What the exercise asks:
Take the lines below between the one holding "intros Hasc. unfold check_hourly." and the one holding "- rewrite check_hourly_ok", inclusive, and copy them exactly. Add nothing.

Data extracts:
(* ===== verification/CostGuard.v ===== *)
(** Cost guardrails: [src/agent/cost_guard.rs] and the price table of
    [src/llm/costs.rs].

    Every price of the table is a multiple of 10^-8 USD and amounts are only
    added and multiplied by token counts, so a [Decimal] amount is an integer
    number of 10^-8 USD.  A [NaiveDate] is a day number. *)

From S2P Require Import Prelude Strs.

(** ** [costs.rs] *)
Definition is_local_model (id : string) : bool :=
  let lower := to_lowercase id in
  existsb (starts_with lower)
    ["llama"; "mistral"; "mixtral"; "phi"; "gemma"; "qwen"; "codellama"; "deepseek";
     "starcoder"; "vicuna"; "yi"]%string
  || str_contains lower ":latest" || str_contains lower ":instruct".

Definition one_of (id : string) (l : list string) : bool := bool_decide (id ∈ l).

(** Input and output price per token, in 10^-8 USD. *)
Definition model_cost (model_id : string) : option (Z * Z) :=
  let id := default model_id (after_last (chr 47) model_id) in
  if one_of id ["gpt-4o"; "gpt-4o-2024-11-20"; "gpt-4o-2024-08-06"]%string then Some (250, 1000)
  else if one_of id ["gpt-4o-mini"; "gpt-4o-mini-2024-07-18"]%string then Some (15, 60)
  else if one_of id ["gpt-4-turbo"; "gpt-4-turbo-2024-04-09"]%string then Some (1000, 3000)
  else if one_of id ["gpt-4"; "gpt-4-0613"]%string then Some (3000, 6000)
  else if one_of id ["gpt-3.5-turbo"; "gpt-3.5-turbo-0125"]%string then Some (50, 150)
  else if one_of id ["o1"; "o1-2024-12-17"]%string then Some (1500, 6000)
  else if one_of id ["o1-mini"; "o1-mini-2024-09-12"]%string then Some (300, 1200)
  else if one_of id ["o3-mini"; "o3-mini-2025-01-31"]%string then Some (110, 440)
  else if one_of id ["claude-3-5-sonnet-20241022"; "claude-3-5-sonnet-latest";
                     "claude-sonnet-4-20250514"]%string then Some (300, 1500)
  else if one_of id ["claude-3-5-haiku-20241022"; "claude-3-5-haiku-latest"]%string then Some (80, 400)
  else if one_of id ["claude-3-opus-20240229"; "claude-3-opus-latest";
                     "claude-opus-4-20250514"]%string then Some (1500, 7500)
  else if one_of id ["claude-3-haiku-20240307"]%string then Some (25, 125)
  else if is_local_model id then Some (0, 0)
  else None.
Definition default_cost : Z * Z := (250, 1000).

(** ** [cost_guard.rs] *)
Record CostGuardConfig := mkGuardConfig {
  max_cost_per_day_cents : option Z;
  max_actions_per_hour : option Z;
}.

Inductive CostLimitExceeded :=
| DailyBudget (spent_cents limit_cents : Z)
| HourlyRate (actions limit : Z).

Record CostGuard := mkGuard {
  config : CostGuardConfig;
  total : Z;
  reset_date : Z;
  action_window : list Instant;
  budget_exceeded : bool;
}.

Definition new_guard (cfg : CostGuardConfig) (today : Z) : CostGuard := mkGuard cfg 0 today [] false.

(** [to_cents]: whole cents, 0 when they do not parse as a [u64]. *)
Definition to_cents (usd : Z) : Z :=
  let cents := Z.quot usd 1000000 in
  if (0 <=? cents) && (cents <? 2 ^ 64) then cents else 0.

Definition HOUR : Duration := from_secs 3600.

(** The loops that drop expired timestamps from the front. *)
Fixpoint drain (cutoff : Instant) (w : list Instant) : list Instant :=
  match w with
  | t :: w' => if t <? cutoff then drain cutoff w' else w
  | [] => []
  end.

Definition set_window (g : CostGuard) (w : list Instant) : CostGuard :=
  mkGuard (config g) (total g) (reset_date g) w (budget_exceeded g).
Definition set_exceeded (g : CostGuard) (b : bool) : CostGuard :=
  mkGuard (config g) (total g) (reset_date g) (action_window g) b.

(** The hourly part of [check_allowed]. *)
Definition check_hourly (g : CostGuard) (now : Instant) : Result unit CostLimitExceeded * CostGuard :=
  match max_actions_per_hour (config g) with
  | None => (Ok tt, g)
  | Some limit =>
      let w := drain (now - HOUR) (action_window g) in
      let count := Z.of_nat (length w) in
      (if limit <=? count then Err (HourlyRate count limit) else Ok tt, set_window g w)
  end.

Definition check_allowed (g : CostGuard) (now : Instant) : Result unit CostLimitExceeded * CostGuard :=
  if budget_exceeded g then
    (Err (DailyBudget (to_cents (total g)) (default 0 (max_cost_per_day_cents (config g)))), g)
  else match max_cost_per_day_cents (config g) with
  | Some limit =>
      let spent := to_cents (total g) in
      if limit <=? spent then (Err (DailyBudget spent limit), set_exceeded g true)
      else check_hourly g now
  | None => check_hourly g now
  end.

Definition call_cost (model : string) (input output : Z) : Z :=
  let '(ir, or_) := default default_cost (model_cost model) in ir * input + or_ * output.

Definition record_llm_call (g : CostGuard) (model : string) (input output : Z)
    (today : Z) (now : Instant) : Z * CostGuard :=
  let cost := call_cost model input output in
  let new_day := negb (today =? reset_date g) in
  let tot := (if new_day then 0 else total g) + cost in
  let flag := if new_day then false else budget_exceeded g in
  let flag := match max_cost_per_day_cents (config g) with
              | Some limit => if limit <=? to_cents tot then true else flag
              | None => flag
              end in
  (cost, mkGuard (config g) tot (if new_day then today else reset_date g)
           (action_window g ++ [now]) flag).

Definition daily_spend (g : CostGuard) (today : Z) : Z :=
  if negb (today =? reset_date g) then 0 else total g.
Definition actions_this_hour (g : CostGuard) (now : Instant) : Z * CostGuard :=
  let w := drain (now - HOUR) (action_window g) in (Z.of_nat (length w), set_window g w).

(** ** The agent's protocol

    The dispatcher checks before a call and records after it; a refused call
    is neither made nor recorded.  The clock moves forward.  [hist] is the
    list of all recorded calls, which the guard itself does not keep. *)
Record World := mkWorld { guard : CostGuard; clock : Instant; hist : list Instant }.

Inductive agent_step : World -> World -> Prop :=
| as_refused g t h now e g' :
    t <= now -> check_allowed g now = (Err e, g') ->
    agent_step (mkWorld g t h) (mkWorld g' now h)
| as_call g t h now now' g' model i o today :
    t <= now -> now <= now' -> 0 <= i -> 0 <= o -> check_allowed g now = (Ok tt, g') ->
    agent_step (mkWorld g t h)
      (mkWorld (snd (record_llm_call g' model i o today now')) now' (h ++ [now'])).

Definition init_world (cfg : CostGuardConfig) (today : Z) (t : Instant) : World :=
  mkWorld (new_guard cfg today) t [].

(** ** Lemmas *)
Lemma check_hourly_keeps g now :
  let g' := snd (check_hourly g now) in
  config g' = config g /\ total g' = total g /\ reset_date g' = reset_date g
  /\ budget_exceeded g' = budget_exceeded g.
Proof. unfold check_hourly. by destruct (max_actions_per_hour (config g)). Qed.

Lemma check_allowed_keeps g now :
  config (snd (check_allowed g now)) = config g /\ total (snd (check_allowed g now)) = total g.
Proof.
  unfold check_allowed. destruct (budget_exceeded g); [done|].
  destruct (max_cost_per_day_cents (config g)); [destruct (_ <=? _); [done|]|];
    split; apply check_hourly_keeps.
Qed.

(** *** The sliding window *)
Definition ascending (w : list Instant) : Prop := StronglySorted Z.le w.
Definition since (c : Instant) (w : list Instant) : list Instant := filter (fun t => c <= t) w.

Lemma since_all c w : Forall (fun t => c <= t) w -> since c w = w.
Proof.
  unfold since. induction 1 as [|t w Ht Hw IH]; [done|].
  rewrite filter_cons, decide_True by done. by rewrite IH.
Qed.

Lemma drain_filter cutoff w : ascending w -> drain cutoff w = since cutoff w.
Proof.
  unfold since. induction 1 as [|t w Hs IH Hall]; [done|]. simpl. rewrite filter_cons.
  destruct (Z.ltb_spec t cutoff).
  - rewrite decide_False by lia. done.
  - rewrite decide_True by lia. f_equal. symmetry. apply since_all.
    eapply Forall_impl; [exact Hall|]. simpl. lia.
Qed.

Lemma ascending_snoc w t : ascending w -> Forall (fun x => x <= t) w -> ascending (w ++ [t]).
Proof.
  intros Hs Hall. induction Hs as [|x w Hs IH Hx]; simpl; [by repeat constructor|].
  inv Hall. constructor; [by apply IH|]. apply Forall_app. auto.
Qed.

Lemma ascending_since c w : ascending w -> ascending (since c w).
Proof.
  unfold since. induction 1 as [|t w Hs IH Hall]; [constructor|]. rewrite filter_cons.
  case_decide; [|done]. constructor; [done|].
  apply Forall_forall. intros x Hx. apply list_elem_of_filter in Hx as [_ Hx].
  by eapply Forall_forall in Hall.
Qed.

Lemma since_since c c' w : c <= c' -> since c' (since c w) = since c' w.
Proof.
  intros Hc. unfold since. rewrite list_filter_filter. apply list_filter_iff. intros t. lia.
Qed.

Lemma since_app c w v : since c (w ++ v) = since c w ++ since c v.
Proof. apply filter_app. Qed.

(** The window a check leaves: the old one, or its part of the last hour. *)
Lemma check_allowed_window g now :
  ascending (action_window g) ->
  action_window (snd (check_allowed g now)) = action_window g
  \/ action_window (snd (check_allowed g now)) = since (now - HOUR) (action_window g).
Proof.
  intros Hasc. unfold check_allowed, check_hourly.
  destruct (budget_exceeded g); [by left|].
  destruct (max_cost_per_day_cents (config g)); [destruct (_ <=? _); [by left|]|];
    (destruct (max_actions_per_hour (config g)); [right|by left]);
    simpl; by apply drain_filter.
Qed.

(** When [check_allowed] lets a call through. *)
Definition allowed (g : CostGuard) (now : Instant) : Prop :=
  budget_exceeded g = false
  /\ (forall l, max_cost_per_day_cents (config g) = Some l -> to_cents (total g) < l)
  /\ (forall l, max_actions_per_hour (config g) = Some l ->
        Z.of_nat (length (since (now - HOUR) (action_window g))) < l).

Lemma check_hourly_ok g now :
  ascending (action_window g) ->
  fst (check_hourly g now) = Ok tt <->
  (forall l, max_actions_per_hour (config g) = Some l ->
     Z.of_nat (length (since (now - HOUR) (action_window g))) < l).
Proof.
  intros Hasc. unfold check_hourly. destruct (max_actions_per_hour (config g)) as [l|]; simpl.
  - rewrite drain_filter by done. destruct (Z.leb_spec l (Z.of_nat (length (since (now - HOUR) (action_window g))))).
    + split; [done|]. intros Hl. specialize (Hl l eq_refl). lia.
    + split; [|done]. intros _ l' [= <-]. done.
  - done.
Qed.

Lemma check_allowed_ok g now :
  ascending (action_window g) -> fst (check_allowed g now) = Ok tt <-> allowed g now.
Proof.
  intros Hasc. unfold check_allowed, allowed. destruct (budget_exceeded g); [by split; [|intros [? _]]|].
  destruct (max_cost_per_day_cents (config g)) as [l|]; simpl.
  - destruct (Z.leb_spec l (to_cents (total g))) as [Hl|Hl].
    + split; [done|]. intros (_ & Hd & _). specialize (Hd l eq_refl). lia.
    + rewrite check_hourly_ok by done. split; [|by intros (_ & _ & ?)].
      intros Hh. split_and!; [done| |done]. intros l' [= <-]. done.
  - rewrite check_hourly_ok by done. split; [|by intros (_ & _ & ?)].
    intros Hh. by split_and!.
Qed.

(** *** The reachable worlds *)
Record world_ok (w : World) : Prop := {
  wo_asc : ascending (action_window (guard w));
  wo_past : Forall (fun x => x <= clock w) (action_window (guard w));
  wo_sub : forall c, clock w - HOUR <= c ->
    since c (action_window (guard w)) = since c (hist w);
  wo_total : 0 <= total (guard w);
}.

Lemma since_Forall (P : Z -> Prop) c w : Forall P w -> Forall P (since c w).
Proof.
  intros Hw. apply Forall_forall. intros x Hx. apply list_elem_of_filter in Hx as [_ Hx].
  by eapply Forall_forall in Hw.
Qed.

Solution for this exercise:
  intros Hasc. unfold check_hourly. destruct (max_actions_per_hour (config g)) as [l|]; simpl.
  - rewrite drain_filter by done. destruct (Z.leb_spec l (Z.of_nat (length (since (now - HOUR) (action_window g))))).
    + split; [done|]. intros Hl. specialize (Hl l eq_refl). lia.
    + split; [|done]. intros _ l' [= <-]. done.
  - done.
Qed.

Lemma check_allowed_ok g now :
  ascending (action_window g) -> fst (check_allowed g now) = Ok tt <-> allowed g now.
Proof.
  intros Hasc. unfold check_allowed, allowed. destruct (budget_exceeded g); [by split; [|intros [? _]]|].
  destruct (max_cost_per_day_cents (config g)) as [l|]; simpl.
  - destruct (Z.leb_spec l (to_cents (total g))) as [Hl|Hl].
    + split; [done|]. intros (_ & Hd & _). specialize (Hd l eq_refl). lia.
    + rewrite check_hourly_ok by done. split; [|by intros (_ & _ & ?)].
      intros Hh. split_and!; [done| |done]. intros l' [= <-]. done.
  - rewrite check_hourly_ok by done. split; [|by intros (_ & _ & ?)].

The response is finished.